The Panzer IV was very old in 1944, and only its excellent gun, possibly the best tank gun of WW2, kept it a viable front line tank. In every other respect the Sherman was either equal to far superior.

Quote:
Originally Posted by Emtos View Post
Actually both the Panther and Tiger were good tanks for their price. Only the King Tiger was clearly not worth his price.
The Tiger 1 probably was. It dominated the battlefields in the East 1943, and was a main reason why the Soviets went T-34-85 rather than the T-43, arguably a mistake.

The Panther just did not have the legs to be an offensive weapon, thus a failure as a tank. However, as Don Juan said, as a disposable piece of defensive kit, it was pretty good, although only useful to an army relentlessly pushed back again and again.
Quote:
Originally Posted by Bluenose View Post
So they should really have stuck with the Pz.
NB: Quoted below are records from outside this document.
(** ** wPCN *)

Lemma take_rows_claimed txhash chat rows now d taken d' r :
  take_rows txhash chat rows now d = (Ok taken, d') -> r ∈ rows -> is_Some (wpcn_claims d' !! (txhash, cw_log r)).
Proof.
  revert d taken. induction rows as [|x rows IH]; intros d taken H Hr; [by apply elem_of_nil in Hr|].
  cbn in H. op_inv. apply elem_of_cons in Hr as [->|Hr].
  - destruct (bool_decide _) eqn:Hb.
    + apply bool_decide_eq_true_1 in Hb. exact (gr_claims _ _ (moved _ _ _ _ (moves_take_rows _ _ _ _) H) _ Hb).
    + op_inv. match goal with H : lift_money _ _ = _ |- _ => apply lift_money_Ok in H as [_ ->] end.
      match goal with H : take_rows _ _ _ _ _ = _ |- _ =>
        apply (gr_claims _ _ (moved _ _ _ _ (moves_take_rows _ _ _ _) H)) end.
      cbn. rewrite lookup_insert_eq. by eexists.
  - destruct (bool_decide _); [by eapply IH|]. op_inv. by eapply IH.
Qed.

Lemma take_rows_again txhash chat rows now d :
  (forall r, r ∈ rows -> is_Some (wpcn_claims d !! (txhash, cw_log r))) -> take_rows txhash chat rows now d = (Ok [], d).
Proof.
  induction rows as [|x rows IH]; intros Hr; [done|]. cbn. unfold mbind, op_bind, query.
  rewrite bool_decide_eq_true_2 by (apply Hr; by left). apply IH. intros r ?. apply Hr. by right.
Qed.

(** C15: A wPCN transfer is credited once: what is not claimed yet is claimed and
    paid in one movement, whole micro-dollars to the balance and the rest kept on
    the account; and whatever runs after it, crediting those logs again, to
    anyone, claims nothing and moves nothing. *)
Theorem wpcn_credited_once d chat txhash rows out now v d' :
  reachable d -> credit chat txhash rows out now d = (Ok v, d') ->
  ((wr_duplicate v = true /\ wr_credited v = 0 /\ effect d d' chat 0 0 0 0) \/
   exists u u' taken rem,
     wr_duplicate v = false /\ users d !! chat = Some u /\ users d' !! chat = Some u' /\ taken <> [] /\
     (forall x, x ∈ taken -> wpcn_claims d !! (txhash, cw_log x.1) = None /\ row_nano x.1 = Ok x.2) /\
     effect d d' chat (Number (wr_credited v)) 0 (Number (wr_credited v)) 0 /\
     0 <= rem < 1000 /\ wpcn_remainder_nano_usd u' = Number rem /\
     1000 * wr_credited v + rem = nano_of taken + wpcn_remainder_nano_usd u) /\
  forall cs chat' rows' out' now',
    (forall r, r ∈ rows' -> exists r0, r0 ∈ rows /\ cw_log r0 = cw_log r) ->
    credit chat' txhash rows' out' now' (run d' cs)
    = (Ok {| wr_state := WCredited; wr_credited := 0; wr_duplicate := true; wr_yours := wr_yours out';
             wr_healed := wr_healed out' |}, run d' cs).
Proof.
  intros Hd H. split.
  - destruct (wpcn_credit_Ok _ _ _ _ _ _ _ _ H (reachable_inv _ Hd))
      as (_ & _ & [(? & ? & ?)|(u & u' & taken & ? & ? & ? & ? & ? & _ & ? & rem & ? & ? & ?)]); [by left|].
    right. exists u, u', taken, rem. split_and!; done || lia.
  - intros cs chat' rows' out' now' Hr. unfold credit, immediate, mbind, op_bind.
    rewrite take_rows_again; [reflexivity|]. intros r (r0 & Hr0 & <-)%Hr.
    apply (gr_claims _ _ (run_grows d' cs)). unfold credit in H. op_inv.
    match goal with H1 : take_rows _ _ _ _ _ = (_, ?d1), H2 : _ ?d1 = _ |- _ =>
      pose proof (take_rows_claimed _ _ _ _ _ _ _ _ H1 Hr0) as Hcl;
      refine (gr_claims _ _ (moved _ _ _ _ _ H2) _ Hcl) end.
    walk.
Qed.

(** One transfer of fifty wPCN at a cent each. *)
Definition example_transfer : creditable := {|
  cw_log := 3; cw_usd_nano := 500000000; cw_rate_e12 := 10000000000; cw_wpcn_sat := 5000000000; cw_bonus := 5 |}.
Definition example_hash : string := "0x00000000000000000000000000000000000000000000000000000000000000cd".
Definition example_out : wpcn_result := {|
  wr_state := WUnreadable; wr_credited := 0; wr_duplicate := false; wr_yours := false; wr_healed := false |}.
Lemma example_funded_reachable : reachable example_funded.
Proof. apply reachable_run; [constructor|apply example_account_ok]. Qed.

Lemma wpcn_credited_once_witness :
  exists v d', credit 7 example_hash [example_transfer] example_out 1005 example_funded = (Ok v, d') /\
    wr_credited v = 500000 /\ bal d' 7 = 5500000 /\
    forall cs chat' rows' out' now',
      (forall r, r ∈ rows' -> exists r0, r0 ∈ [example_transfer] /\ cw_log r0 = cw_log r) ->
      credit chat' example_hash rows' out' now' (run d' cs)
      = (Ok {| wr_state := WCredited; wr_credited := 0; wr_duplicate := true; wr_yours := wr_yours out';
               wr_healed := wr_healed out' |}, run d' cs).
Proof.
  eexists _, _. split; [vm_compute; reflexivity|]. split; [reflexivity|]. split; [vm_compute; reflexivity|].
  eapply (wpcn_credited_once example_funded 7 example_hash [example_transfer] example_out 1005);
    [apply example_funded_reachable|vm_compute; reflexivity].
Defined.

(** ** The button *)

Lemma reserve_fresh chat u k m micro o now d v d' :
  reserve chat u k m micro o now d = (Ok v, d') -> rv_duplicate v = false ->
  (forall x i r, k = Some x -> u = None -> reservations d !! i = Some r -> r_req_key r <> Some x).
Proof.
  intros H Hv x i r -> -> Hi Hk. unfold reserve in H. cbn in H. op_inv.
  destruct (find_row (with_req_key x) (reservations d)) as [[j s]|] eqn:Hf; [by op_inv|].
  pose proof (find_row_absent _ _ _ _ Hf Hi) as Hb. by apply bool_decide_eq_false_1 in Hb.
Qed.

(** A call whose failures are answered with another kind of value. *)
Lemma caught_Ok {A B} (m : op A) (h : exn -> op (A + B)) (Q : B -> Prop) d x d' :
  (forall e y z w, h e y = (Ok z, w) -> exists b, z = inr b /\ Q b) ->
  try_catch (r ← m; mret (inl r)) h d = (Ok x, d') ->
  (exists a, x = inl a /\ m d = (Ok a, d')) \/ (exists b, x = inr b /\ Q b).
Proof.
  intros Hh. unfold try_catch, mbind, op_bind. destruct (m d) as [[a|e] d1]; [intros [= <- <-]; eauto|].
  intros H. right. by eapply Hh.
Qed.

(** What a job that starts has done: the price held, one reservation under the
    card's key, one job row, the card started. *)
Lemma start_job_Ok chat id p now d q r j d' :
  start_job chat id p now d = (Ok (Begun q r j), d') -> bot_inv d -> 0 <= c_price_micro p ->
  let price := Number (c_price_micro p) in
  exists u, users d !! chat = Some u /\ (price = 0 \/ price <= balance_micro_usd u) /\
    (forall i s, reservations d !! i = Some s -> r_req_key s <> Some (proposal_key id)) /\
    reservations d' !! r = Some {| r_chat_id := chat; r_update_id := None; r_req_key := Some (proposal_key id);
      r_model := c_model p; r_micro_usd := price; r_state := Open; r_created_at := now;
      r_closed_at := None; r_note := None |} /\
    effect d d' chat (- price) price 0 price /\
    proposals d' = alter (set_card Started (Some now)) id (proposals d) /\
    media_jobs d !! j = None /\ media_jobs d' = <[j := new_job p r id now]> (media_jobs d).
Proof.
  intros H Hd Hp price. unfold start_job, put_card in H. op_inv.
  match goal with H : try_catch _ _ ?e = _ |- _ => set (d0 := e) in *;
    apply (caught_Ok _ _ (fun o => exists n h, o = Short n h)) in H as [(rr & -> & H)|(o & -> & n & h & ->)] end.
  2: by op_inv.
  2: { intros e x z w He. op_inv. destruct e; op_inv; eauto. }
  destruct (rv_duplicate rr) eqn:Hdup; [by op_inv|]. op_inv.
  match goal with H : reserve _ _ _ _ _ _ _ _ = _ |- _ =>
    pose proof (reserve_fresh _ _ _ _ _ _ _ _ _ _ H Hdup) as Hnew;
    apply reserve_Ok in H as [(? & ? & _ & ? & _)|(u & Hu & _ & _ & Hno & Hfl & -> & _)]; [congruence| |by eapply inv_frame|done] end.
  exists u. split; [exact Hu|]. fold price in Hfl. split; [exact Hfl|]. fold price.
  set (d1 := if 0 <? price then _ else d0).
  assert (proposals d1 = proposals d0 /\ media_jobs d1 = media_jobs d /\ reservations d1 = reservations d /\
          effect d d1 chat (- price) price 0 0) as (Hp1 & Hj1 & Hr1 & He1).
  { subst d1. destruct (Z.ltb_spec 0 price) as [Hlt|Hge]; split_and!; try done.
    - eapply effect_eq; [eapply effect_trans; [by apply (effect_frame d d0)|by apply (effect_users d0)]|cbn; lia..].
    - assert (price = 0) as -> by (pose proof (round53_nonneg _ Hp); unfold price, Number in *; lia).
      by apply effect_frame. }
  split_and!.
  - intros i s Hi. by eapply Hnew.
  - cbn. by rewrite lookup_insert_eq.
  - set (nr := {| r_chat_id := chat |}) in *.
    pose proof (effect_new_resv d1 (rv_id rr) nr ltac:(by rewrite Hr1)) as He2.
    eapply effect_eq; [exact (effect_trans (effect_trans He1 He2) (effect_frame _ _ chat eq_refl eq_refl eq_refl))|cbn; lia..].
  - exact Hp1.
  - cbn. rewrite Hj1. apply fresh_id_fresh.
  - cbn. by rewrite Hj1.
Qed.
IV long 75mm? To be honest, I was thinking more of the operational disadvantages that it represented; supply, spares, fuel, recovery issues.
They tried putting the KwK42 on a Panzer IV. You only need to look at the result to know why it was a failure. A Sherman Firefly was what the Heer needed. Same AT firepower as a Panther, about the same level of crew protection overall (really), yet with greater reliability, greater fuel economy and reduced maintenance. Ergonomics were also superior, as well as all round observation for most crew members.

However, a Firefly type of tank would not save the Nazi's. Hitler may have been crazy with some of the projects he supported, but being 'sensible' with new kit was not going to stop Adolf from losing. The US was sensible, and with a stronger economy, and Germany needed 'new' to stop just this juggernaut, nevermind the Soviets as well.